(Aim of the task): The number needed is how many lines in these entries contain "Hplan"; give it alone.

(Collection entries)
Lemma main_no_email (a : args) (w : world tree) :
  apply a = true →
  email_missing (email a) →
  email_missing (environ w !! text "GIT_AUTHOR_EMAIL") →
  program a w =
    match compose_word upper (word a) 52 1 with
    | Raise e => (Raise e, w)
    | Ok cv =>
        match plan_dates cv w with
        | (Raise e, w') => (Raise e, w')
        | (Ok dates, w') =>
            let n := Z.of_nat (length dates) in
            (Raise (SystemExit email_required),
             (print (report_line n (n * intensity a)) w').2)
        end
    end.
Proof.
  intros Ha He Hv. unfold program, main, mbind, M_bind, lift.
  destruct (compose_word upper (word a) 52 1) as [cv|e]; [|done].
  destruct (plan_dates cv w) as [[dates|e] w'] eqn:Hplan; [|done].
  cbv zeta. unfold print, environ_get. rewrite Ha. cbn [negb environ].
  assert (w' = w) as -> by (by rewrite plan_dates_eq in Hplan; injection Hplan).
  destruct He as [-> | ->], Hv as [-> | ->]; reflexivity.
Qed.
End Main.

Lemma planned_count {tree} (upper : pystr → pystr) (word : pystr) (w : world tree) :
  displayable (clock w) →
  ∃ cv dates, compose_word upper word 52 1 = Ok cv ∧
              plan_dates cv w = (Ok dates, w) ∧
              length dates = lit_count cv.
Proof.
  intros Hclock.
  destruct (compose_word_canvas upper word) as (cv & Hcv & Hg).
  destruct (plan_dates_defined cv w Hg Hclock) as [dates Hplan].
  exists cv, dates. split; [done|]. split; [done|].
  apply plan_dates_Ok in Hplan as (anchor & _ & ->); [|done].
  by rewrite length_fmap, lit_cells_count.
Qed.



(** With an email the same program does reach the shell: for the word "I"
    and intensity 1 it checks the repository, adds and commits once for
    each of the 13 lit cells, and pushes. *)
Example main_with_email :
  let outcome :=
    main upper_ascii ordinal_format id keep_text counting_shell
         signed_args fresh_world in
  outcome.1 = Ok () ∧ worktree outcome.2 = 28%nat ∧
  length (commands outcome.2) = 28%nat.
Proof. vm_compute. done. Qed.

Lemma saturday_anchor today :
  valid_date today → 364 ≤ toordinal today → dt.weekday today = 5 →
  leftmost_sunday today = Ok (Date (toordinal today - 6 - 7 * 51)).
Proof.
  intros Hv Hlo Hsat. rewrite leftmost_sunday_defined by done.
  do 2 f_equal. unfold dt.weekday in Hsat. Z.div_mod_to_equations. lia.
Qed.

(** C5, amended.  For the word "I" on the 52-column canvas with [today] a
    Saturday: the lit cells are in the centred slot of columns 23 to 27;
    there the rows 0 and 4 are fully lit, the rows 1, 2 and 3 carry a
    single-column stem at column 25, and the rows 5 and 6 are unlit; the
    emitted dates are the days of these 13 cells, from anchor + 23 weeks
    + 0 days to anchor + 27 weeks + 4 days, where the anchor is 51 weeks
    before the Sunday that precedes [today] by 6 days. *)
Theorem letter_I_schedule {tree} (upper : pystr → pystr) (w : world tree) :
  upper_spec upper → displayable (clock w) → dt.weekday (clock w) = 5 →
  ∃ cv anchor,
    compose_word upper (text "I") 52 1 = Ok cv ∧
    slot_row cv 0 = all_lit ∧ slot_row cv 1 = stem ∧ slot_row cv 2 = stem ∧
    slot_row cv 3 = stem ∧ slot_row cv 4 = all_lit ∧
    slot_row cv 5 = unlit ∧ slot_row cv 6 = unlit ∧
    lit_cells cv = cells_of_I ∧
    leftmost_sunday (clock w) = Ok anchor ∧
    toordinal anchor = toordinal (clock w) - 6 - 7 * 51 ∧
    plan_dates cv w = (Ok (cell_date anchor <$> cells_of_I), w) ∧
    head (cell_date anchor <$> cells_of_I)
      = Some (Date (toordinal anchor + 7 * 23 + 0)) ∧
    last (cell_date anchor <$> cells_of_I)
      = Some (Date (toordinal anchor + 7 * 27 + 4)).
Proof.
  intros Hup Hclock Hsat.
  assert (compose_word upper (text "I") 52 1 = Ok (place_glyph glyph_I 23 52)) as Hcv.
  { unfold compose_word, compose_word_traced. cbv zeta.
    rewrite (Hup (text "I")) by (vm_compute; repeat constructor).
    vm_compute. reflexivity. }
  assert (is_grid 7 52 (place_glyph glyph_I 23 52)) as Hg.
  { split; [reflexivity|]. repeat constructor. }
  assert (lit_cells (place_glyph glyph_I 23 52) = cells_of_I) as Hcells
    by (vm_compute; reflexivity).
  destruct Hclock as [Hlo Hhi].
  pose proof (saturday_anchor (clock w)) as Ha.
  rewrite Ha by (unfold valid_date; lia || done).
  destruct (plan_dates_defined _ w Hg (conj Hlo Hhi)) as [dates Hplan].
  pose proof Hplan as Hplan'.
  apply plan_dates_Ok in Hplan' as (anchor & Ha' & ->); [|done].
  rewrite Ha in Ha' by (unfold valid_date; lia || done).
  injection Ha' as <-. rewrite Hcells in Hplan.
  eexists _, _. split; [exact Hcv|].
  do 7 (split; [vm_compute; reflexivity|]).
  split; [done|]. split; [done|]. split; [done|]. split; [done|].
  split; reflexivity.
Qed.

Lemma letter_I_schedule_witness :
  ∃ cv anchor,
    compose_word upper_ascii (text "I") 52 1 = Ok cv ∧
    slot_row cv 0 = all_lit ∧ slot_row cv 1 = stem ∧ slot_row cv 2 = stem ∧
    slot_row cv 3 = stem ∧ slot_row cv 4 = all_lit ∧
    slot_row cv 5 = unlit ∧ slot_row cv 6 = unlit ∧
    lit_cells cv = cells_of_I ∧
    leftmost_sunday (Date 739927) = Ok anchor ∧
    toordinal anchor = 739927 - 6 - 7 * 51 ∧
    plan_dates cv saturday_world
      = (Ok (cell_date anchor <$> cells_of_I), saturday_world) ∧
    head (cell_date anchor <$> cells_of_I)
      = Some (Date (toordinal anchor + 7 * 23 + 0)) ∧
    last (cell_date anchor <$> cells_of_I)
      = Some (Date (toordinal anchor + 7 * 27 + 4)).
Proof.
  apply (letter_I_schedule upper_ascii saturday_world upper_ascii_spec).
  - unfold displayable, MAXORDINAL. simpl. lia.
  - reflexivity.
Defined.

(** C5 as stated fails: in the canvas of the word "I" the third row of the
    slot is a stem and the last row is unlit, neither is fully lit. *)
Lemma letter_I_not_as_described :
  ∃ cv, compose_word upper_ascii (text "I") 52 1 = Ok cv ∧
        slot_row cv 2 = stem ∧ slot_row cv 6 = unlit ∧
        ¬ I_as_described cv.
Proof.
  eexists. split; [vm_compute; reflexivity|].
  split; [reflexivity|]. split; [reflexivity|].
  intros (_ & H & _). vm_compute in H. discriminate H.
Qed.

(** * Further properties *)

(** ** The Sunday of the week *)

(** X1.  For a date [today] from 0001-01-07 on,
    [sunday_of_current_week] returns a Sunday among the seven days that
    end at [today], and applied to that Sunday it returns it again.  For
    the six dates before, 0001-01-01 to 0001-01-06, the Sunday of the week
    is before [date.min] and the subtraction raises [OverflowError]. *)
Theorem sunday_of_current_week_spec (today : date) :
  valid_date today →
  (7 ≤ toordinal today →
   ∃ s, sunday_of_current_week today = Ok s ∧ is_sunday s ∧
        toordinal s ≤ toordinal today < toordinal s + 7 ∧
        sunday_of_current_week s = Ok s) ∧
  (toordinal today < 7 → sunday_of_current_week today = Raise OverflowError).
Proof.
  intros [Hlo Hhi].
  assert (∀ d, sunday_of_current_week d
               = dt.add d (Timedelta (- (toordinal d mod 7)))) as Heq.
  { intros d. unfold sunday_of_current_week, dt.sub, dt.timedelta_days.
    by rewrite days_since_sun. }
  split.
  - intros H7. exists (Date (7 * (toordinal today `div` 7))).
    rewrite !Heq. unfold is_sunday, dt.weekday. cbn [toordinal].
    split; [|split; [|split]].
    + rewrite add_Ok; cbn [days]; [f_equal; f_equal|]; Z.div_mod_to_equations; lia.
    + Z.div_mod_to_equations. lia.
    + Z.div_mod_to_equations. lia.
    + rewrite add_Ok; cbn [days toordinal]; [f_equal; f_equal|];
        unfold MAXORDINAL in *; Z.div_mod_to_equations; lia.
  - intros H7. rewrite Heq. unfold dt.add. cbn [days].
    destruct (Z.ltb_spec 0 (toordinal today + - (toordinal today mod 7))); [|done].
    exfalso. Z.div_mod_to_equations. lia.
Qed.

Lemma sunday_of_current_week_spec_witness :
  ∃ s, sunday_of_current_week (Date 739923) = Ok s ∧ is_sunday s ∧
       toordinal s ≤ 739923 < toordinal s + 7 ∧
       sunday_of_current_week s = Ok s.
Proof.
  apply (sunday_of_current_week_spec (Date 739923)).
  - unfold valid_date, MAXORDINAL. simpl. lia.
  - simpl. lia.
Defined.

(Response to the exercise): 8